NCLEX-RN
NCLEX RN Practice Questions With Rationale
1. A new nursing unit is opening in the hospital. In order to meet the staffing needs of the unit, nurses from other areas will be moved and required to work in the new area. When notifying the nurses chosen to staff this area, the nurse manager states, 'You will either move to work on this unit or you will no longer be employed at this hospital.' Which of the following strategies is this nurse manager using?
- A. Manipulation
- B. Facilitation
- C. Co-optation
- D. Coercion
Correct answer: D
Rationale: The nurse manager in this scenario is using a coercion tactic to influence the nurses' job changes. Coercion involves using power to force others to make a choice. In this case, the nurses are left with no option but to either work on the new unit or face termination. Choice A, 'Manipulation,' is incorrect as manipulation involves influencing others through deceit or dishonesty, which is not evident in this situation. Choice B, 'Facilitation,' is incorrect as it refers to the process of making something easier or more convenient, which is not applicable here. Choice C, 'Co-optation,' involves absorbing or integrating individuals into a group, which does not align with the scenario described. Therefore, the most suitable term for the nurse manager's strategy is 'Coercion.'
2. A nonimmunized child appears at the clinic with a visible rash. Which of the following observations indicates the child may have rubeola (measles)?
- A. Small blue-white spots are visible on the oral mucosa.

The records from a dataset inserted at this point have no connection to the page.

(** The characters of a string literal after its opening quote, up to
    and without its closing quote; raw control characters are errors. *)
Fixpoint parse_string (cs : list ascii) : option (list ascii * list ascii) :=
  match cs with
  | [] => None
  | c :: r =>
      if Ascii.eqb c quote_char then Some ([], r)
      else if Ascii.eqb c backslash then
        match r with
        | e :: r' =>
            if Ascii.eqb e "u" then
              match r' with
              | h1 :: h2 :: h3 :: h4 :: r'' =>
                  c' ← hex4 h1 h2 h3 h4;
                  '(s, rest) ← parse_string r''; Some (c' :: s, rest)
              | _ => None
              end
            else
              c' ← unescape e;
              '(s, rest) ← parse_string r'; Some (c' :: s, rest)
        | [] => None
        end
      else if (N_of_ascii c <? 32)%N then None
      else '(s, rest) ← parse_string r; Some (c :: s, rest)
  end.

(** ** Numbers *)

Fixpoint span_digits (cs : list ascii) : list ascii * list ascii :=
  match cs with
  | c :: r => if is_digit c then let '(ds, rest) := span_digits r in (c :: ds, rest) else ([], cs)
  | [] => ([], [])
  end.

Definition leading_zero (ds : list ascii) : bool :=
  match ds with
  | c :: _ :: _ => Ascii.eqb c "0"
  | _ => false
  end.

(** [-]? then digits without a leading zero. *)
Definition parse_number (cs : list ascii) : option (Z * list ascii) :=
  let '(sign, body) :=
    match cs with
    | c :: r => if Ascii.eqb c "-" then ([c], r) else ([], cs)
    | [] => ([], [])
    end in
  let '(ds, rest) := span_digits body in
  if leading_zero ds then None
  else z ← string_to_integer (String.string_of_list_ascii (sign ++ ds)); Some (z, rest).

(** ** Values *)

Fixpoint parse_value (fuel : nat) (cs : list ascii) {struct fuel} : option (json * list ascii) :=
  match fuel with
  | O => None
  | S f =>
      match skip_ws cs with
      | [] => None
      | c :: r =>
          if Ascii.eqb c quote_char then '(s, r') ← parse_string r; Some (JStr (String.string_of_list_ascii s), r')
          else if Ascii.eqb c "[" then
            match skip_ws r with
            | c' :: r' =>
                if Ascii.eqb c' "]" then Some (JArr [], r')
                else '(xs, r'') ← parse_elems f r; Some (JArr xs, r'')
            | [] => None
            end
          else if Ascii.eqb c "{" then
            match skip_ws r with
            | c' :: r' =>
                if Ascii.eqb c' "}" then Some (JObj [], r')
                else '(fs, r'') ← parse_members f r; Some (JObj fs, r'')
            | [] => None
            end
          else if Ascii.eqb c "n" then r' ← strip_prefix ["u"; "l"; "l"] r; Some (JNull, r')
          else if Ascii.eqb c "t" then r' ← strip_prefix ["r"; "u"; "e"] r; Some (JBool true, r')
          else if Ascii.eqb c "f" then r' ← strip_prefix ["a"; "l"; "s"; "e"] r; Some (JBool false, r')
          else '(z, r') ← parse_number (c :: r); Some (JNum z, r')
      end
  end
(** The elements of a non-empty array, and its closing bracket. *)
with parse_elems (fuel : nat) (cs : list ascii) {struct fuel} : option (list json * list ascii) :=
  match fuel with
  | O => None
  | S f =>
      '(v, r) ← parse_value f cs;
      match skip_ws r with
      | c :: r' =>
          if Ascii.eqb c "," then '(vs, r'') ← parse_elems f r'; Some (v :: vs, r'')
          else if Ascii.eqb c "]" then Some ([v], r')
          else None
      | [] => None
      end
  end
(** The members of a non-empty object, and its closing brace. *)
with parse_members (fuel : nat) (cs : list ascii) {struct fuel}
    : option (list (string * json) * list ascii) :=
  match fuel with
  | O => None
  | S f =>
      match skip_ws cs with
      | c :: r =>
          if Ascii.eqb c quote_char then
            '(k, r1) ← parse_string r;
            match skip_ws r1 with
            | c1 :: r2 =>
                if Ascii.eqb c1 ":" then
                  '(v, r3) ← parse_value f r2;
                  match skip_ws r3 with
                  | c3 :: r4 =>
                      if Ascii.eqb c3 "," then
                        '(ms, r5) ← parse_members f r4; Some ((String.string_of_list_ascii k, v) :: ms, r5)
                      else if Ascii.eqb c3 "}" then Some ([(String.string_of_list_ascii k, v)], r4)
                      else None
                  | [] => None
                  end
                else None
            | [] => None
            end
          else None
      | [] => None
      end
  end.

Definition json_fuel (cs : list ascii) : nat := S (2 * length cs).

Definition parse_json_with (fuel : nat) (cs : list ascii) : option json :=
  '(v, rest) ← parse_value fuel cs;
  match skip_ws rest with [] => Some v | _ => None end.

(** [JSON.parse(text)]: [None] is a [SyntaxError]. *)
Definition parse_json (cs : list ascii) : option json := parse_json_with (json_fuel cs) cs.


(** ** Printing *)

Definition hex_digit (d : N) : ascii :=
  if (d <? 10)%N then ascii_of_N (48 + d) else ascii_of_N (87 + d).

Definition escape_char (c : ascii) : list ascii :=
  if Ascii.eqb c quote_char then [backslash; quote_char]
  else if Ascii.eqb c backslash then [backslash; backslash]
  else if (N_of_ascii c <? 32)%N then
    [backslash; "u"; "0"; "0"; hex_digit (N_of_ascii c / 16); hex_digit (N_of_ascii c mod 16)]
  else [c].

Definition print_string (s : string) : list ascii :=
  quote_char :: flat_map escape_char (String.list_ascii_of_string s) ++ [quote_char].

(** Items separated by commas. *)
Fixpoint commas (items : list (list ascii)) : list ascii :=
  match items with
  | [] => []
  | [x] => x
  | x :: rest => x ++ "," :: commas rest
  end.

Fixpoint print_value (v : json) : list ascii :=
  match v with
  | JNull => ["n"; "u"; "l"; "l"]
  | JBool true => ["t"; "r"; "u"; "e"]
  | JBool false => ["f"; "a"; "l"; "s"; "e"]
  | JNum z => String.list_ascii_of_string (number_to_string z)
  | JStr s => print_string s
  | JArr xs => "[" :: commas (map print_value xs) ++ ["]"]
  | JObj fs => "{" :: commas (map (fun kv => print_string kv.1 ++ ":" :: print_value kv.2) fs) ++ ["}"]
  end.

Definition print_json (v : json) : string := String.string_of_list_ascii (print_value v).

(** The fuel [parse_value] needs for a value written without whitespace:
    one per value, and one per element or member of a container. *)
Fixpoint need (v : json) : nat :=
  match v with
  | JArr xs => S (fold_right (fun x n => S (Nat.max (need x) n)) 0 xs)
  | JObj fs => S (fold_right (fun kv n => S (Nat.max (need kv.2) n)) 0 fs)
  | _ => 1
  end.

(** A position where a printed value may end: not before a digit. *)
Definition delimited (rest : list ascii) : Prop :=
  match rest with c :: _ => is_digit c = false | [] => True end.

(** ** Lemmas *)

Section JsonInd.
Variable P : json -> Prop.
Hypothesis (Hnull : P JNull) (Hbool : forall b, P (JBool b)) (Hnum : forall z, P (JNum z))
  (Hstr : forall s, P (JStr s)) (Harr : forall xs, Forall P xs -> P (JArr xs))
  (Hobj : forall fs, Forall (fun kv => P kv.2) fs -> P (JObj fs)).

(** Induction on [json] with a hypothesis for every element of an
    array and every member of an object. *)
Fixpoint json_ind' (v : json) : P v :=
  match v with
  | JNull => Hnull
  | JBool b => Hbool b
  | JNum z => Hnum z
  | JStr s => Hstr s
  | JArr xs => Harr xs ((fix go (xs : list json) : Forall P xs :=
                 match xs with [] => Forall_nil_2 _ | x :: xs => Forall_cons_2 _ _ _ (json_ind' x) (go xs) end) xs)
  | JObj fs => Hobj fs ((fix go (fs : list (string * json)) : Forall (fun kv => P kv.2) fs :=
                 match fs with [] => Forall_nil_2 _ | kv :: fs => Forall_cons_2 _ _ _ (json_ind' kv.2) (go fs) end) fs)
  end.
End JsonInd.

(** *** Characters, by computation over the 256 of them *)

Lemma parse_string_escape (c : ascii) (rest : list ascii) :
  parse_string (escape_char c ++ rest) = '(s, r) ← parse_string rest; Some (c :: s, r).
Proof. destruct c as [[] [] [] [] [] [] [] []]; reflexivity. Qed.

(** The first character of a number is not whitespace and does not
    start another kind of value. *)
Lemma parse_value_number (f : nat) (c : ascii) (r : list ascii) :
  is_digit c = true \/ c = "-" ->
  parse_value (S f) (c :: r) = '(z, r') ← parse_number (c :: r); Some (JNum z, r').
Proof.
  destruct c as [[] [] [] [] [] [] [] []]; intros [H|H]; try discriminate; reflexivity.
Qed.

Lemma digit_not_minus (c : ascii) : is_digit c = true -> Ascii.eqb c "-" = false.
Proof. destruct c as [[] [] [] [] [] [] [] []]; intros H; try discriminate; reflexivity. Qed.

Lemma digit_start (c : ascii) :
  is_digit c = true \/ c = "-" ->
  is_ws c = false /\ Ascii.eqb c "]" = false /\ Ascii.eqb c "}" = false.
Proof.
  destruct c as [[] [] [] [] [] [] [] []]; intros [H|H]; try discriminate; split_and!; reflexivity.
Qed.

(** *** Strings *)

Lemma parse_string_print (cs rest : list ascii) :
  parse_string (flat_map escape_char cs ++ quote_char :: rest) = Some (cs, rest).
Proof.
  induction cs as [|c cs IH]; [reflexivity |].
  cbn [flat_map]. rewrite <- app_assoc, parse_string_escape, IH. done.
Qed.

Lemma print_string_parse (k : string) (rest : list ascii) :
  exists r, print_string k ++ rest = quote_char :: r /\
            parse_string r = Some (String.list_ascii_of_string k, rest).
Proof.
  exists (flat_map escape_char (String.list_ascii_of_string k) ++ quote_char :: rest).
  split; [unfold print_string; simpl; by rewrite <- app_assoc | apply parse_string_print].
Qed.

(** *** Numbers *)

Lemma list_ascii_app_cons (c : ascii) (s : string) :
  String.list_ascii_of_string (String c EmptyString +:+ s) = c :: String.list_ascii_of_string s.
Proof. by rewrite string_app_cons, string_app_nil_l. Qed.

Lemma span_digits_app (ds rest : list ascii) :
  Forall (fun c => is_digit c = true) ds -> delimited rest ->
  span_digits (ds ++ rest) = (ds, rest).
Proof.
  intros Hds Hr. induction Hds as [|d ds Hd _ IH]; simpl.
  - destruct rest as [|c rest]; [done |]. simpl in *. by rewrite Hr.
  - by rewrite Hd, IH.
Qed.

Lemma leading_zero_N_to_decimal (n : N) :
  leading_zero (String.list_ascii_of_string (N_to_decimal n)) = false.
Proof.
  destruct (N_to_decimal_canonical n) as [-> | (c & s & -> & Hc)]; [done |].
  simpl. destruct s; [done |]. by apply Ascii.eqb_neq.
Qed.

(** The rendering of [z] is an optional sign and canonical digits. *)
Lemma number_to_string_shape (z : Z) :
  exists sign ds, String.list_ascii_of_string (number_to_string z) = sign ++ ds /\
    (sign = [] \/ sign = ["-"]) /\ ds <> [] /\
    Forall (fun c => is_digit c = true) ds /\ leading_zero ds = false.
Proof.
  assert (forall m, String.list_ascii_of_string (N_to_decimal m) <> []) as Hne.
  { intros m. pose proof (parse_decimal_N_to_decimal m) as Hp. by destruct (N_to_decimal m). }
  unfold number_to_string. destruct (z <? 0)%Z.
  - exists ["-"], (String.list_ascii_of_string (N_to_decimal (Z.to_N (- z)))).
    split_and!; [apply list_ascii_app_cons | by right | apply Hne |
                 apply N_to_decimal_digits | apply leading_zero_N_to_decimal].
  - exists [], (String.list_ascii_of_string (N_to_decimal (Z.to_N z))).
    split_and!; [done | by left | apply Hne | apply N_to_decimal_digits | apply leading_zero_N_to_decimal].
Qed.

Lemma parse_number_print (z : Z) (rest : list ascii) :
  delimited rest ->
  parse_number (String.list_ascii_of_string (number_to_string z) ++ rest) = Some (z, rest).
Proof.
  intros Hr. pose proof (string_to_integer_number_to_string z) as Hz.
  destruct (number_to_string_shape z) as (sign & ds & Hs & [-> | ->] & Hne & Hds & Hlz);
    rewrite Hs in *; rewrite <- (String.string_of_list_ascii_of_string (number_to_string z)), Hs in Hz.
  - destruct ds as [|d ds']; [done |]. inversion Hds as [|? ? Hd _]; subst.
    pose proof (span_digits_app (d :: ds') rest Hds Hr) as Hsp. cbn [app] in Hsp.
    unfold parse_number. cbn -[span_digits leading_zero string_to_integer].
    rewrite (digit_not_minus d Hd), Hsp, Hlz. cbn [app] in Hz |- *. by rewrite Hz.
  - unfold parse_number. cbn -[span_digits leading_zero string_to_integer].
    rewrite span_digits_app, Hlz by done. cbn [app String.string_of_list_ascii] in Hz |- *. by rewrite Hz.
Qed.

Lemma number_head (z : Z) :
  exists c t, String.list_ascii_of_string (number_to_string z) = c :: t /\ (is_digit c = true \/ c = "-").
Proof.
  destruct (number_to_string_shape z) as (sign & ds & Hs & [-> | ->] & Hne & Hds & _); rewrite Hs.
  - destruct ds as [|d ds]; [done |]. inversion Hds; subst. eauto.
  - eauto.
Qed.

(** *** Values *)

(** A printed value starts with a character that is neither whitespace
    nor a closing bracket or brace. *)
Lemma print_head (v : json) :
  exists c t, print_value v = c :: t /\
    is_ws c = false /\ Ascii.eqb c "]" = false /\ Ascii.eqb c "}" = false.
Proof.
  destruct v as [|[]|z|s|xs|fs]; try by do 2 eexists.
  destruct (number_head z) as (c & t & Ht & Hc). exists c, t. split; [done |]. by apply digit_start.
Qed.

Lemma commas_cons (p : list ascii) (ps : list (list ascii)) :
  exists tl, commas (p :: ps) = p ++ tl.
Proof. destruct ps; [exists []; by rewrite app_nil_r | by eexists]. Qed.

- B. The rash begins on the trunk and spreads outward.
- C. There is low-grade fever.
- D. The lesions have a "teardrop-on-a-rose-petal"? appearance.
Correct answer: A
Rationale: The presence of small blue-white spots on the oral mucosa, known as Koplik's spots, is characteristic of measles (rubeola) infection. These spots typically appear on the buccal mucosa opposite the second molars, 1-2 days before the rash onset, and last until 2 days after the rash appears. While Koplik's spots are pathognomonic for measles, their absence does not rule out the diagnosis. Therefore, choice A is the correct answer. Choices B, C, and D are incorrect because the rash pattern, presence of low-grade fever, and characteristic appearance of lesions are not specific indicators of measles infection.
3. A nursing student is teaching a patient and family about epilepsy prior to the patient's discharge. For which statement should you intervene?
- A. "You should avoid consumption of all forms of alcohol."?
- B. "Wear your medical alert bracelet at all times."?
- C. "Protect your loved one's airway during a seizure."?
- D. "It's important to consult with your physician before taking over-the-counter medications."?
Correct answer: D
Rationale: The correct answer is, "It's important to consult with your physician before taking over-the-counter medications."? Patients with epilepsy should not take over-the-counter medications without medical advice due to potential interactions with antiepileptic drugs or triggering seizures. Choices A, B, and C are all appropriate statements for a patient with epilepsy, focusing on alcohol avoidance, wearing a medical alert bracelet, and airway protection during a seizure, respectively. Choice D is incorrect because patients with epilepsy need to be cautious about medications due to possible interactions or adverse effects, so consulting with a physician is crucial before taking over-the-counter medications.
4. Which of the following is the most appropriate example of anticipatory guidance for a 16-year-old who has been hospitalized for an ankle fracture?
- A. Changes associated with puberty
- B. Driving and staying safe
- C. The health hazards of smoking
- D. Social media influences
Correct answer: B
Rationale: Anticipatory guidance is an educational process that provides information important to a client's situation. When considering a 16-year-old who has been hospitalized for an ankle fracture, the most suitable anticipatory guidance would be regarding driving and staying safe. This guidance is crucial as it is age-appropriate and relevant to preventing future injuries. Choices A, C, and D are less pertinent in this scenario. Changes associated with puberty, health hazards of smoking, and social media influences may not directly address the immediate safety concerns of a 16-year-old with an ankle fracture.
5. A nurse is asked to perform a task that she believes is outside her scope of practice. What is the appropriate response to this issue?
- A. Contact the state board of nursing licensure to report the offense
- B. Review the state scope of practice standards for nurses
- C. Ask another nurse to perform the task to learn the procedure
- D. Contact the house supervisor to make the decision on whether the nurse should perform the task
Correct answer: B
Rationale: When faced with a task that a nurse believes may be beyond their scope of practice, it is essential to refer to the state's specific scope of practice standards for nurses. This step is crucial as these standards can vary between states, providing clarity on what tasks are permissible. By reviewing these standards, the nurse can determine if the task falls within their scope of practice. Contacting the state board of nursing licensure to report the offense (Choice A) is premature and should only be considered if there is a serious violation after reviewing the scope of practice. Asking another nurse to perform the task (Choice C) does not address the issue of clarifying the scope of practice. Contacting the house supervisor (Choice D) may be necessary if the nurse cannot determine the appropriateness of the task based on the scope of practice standards.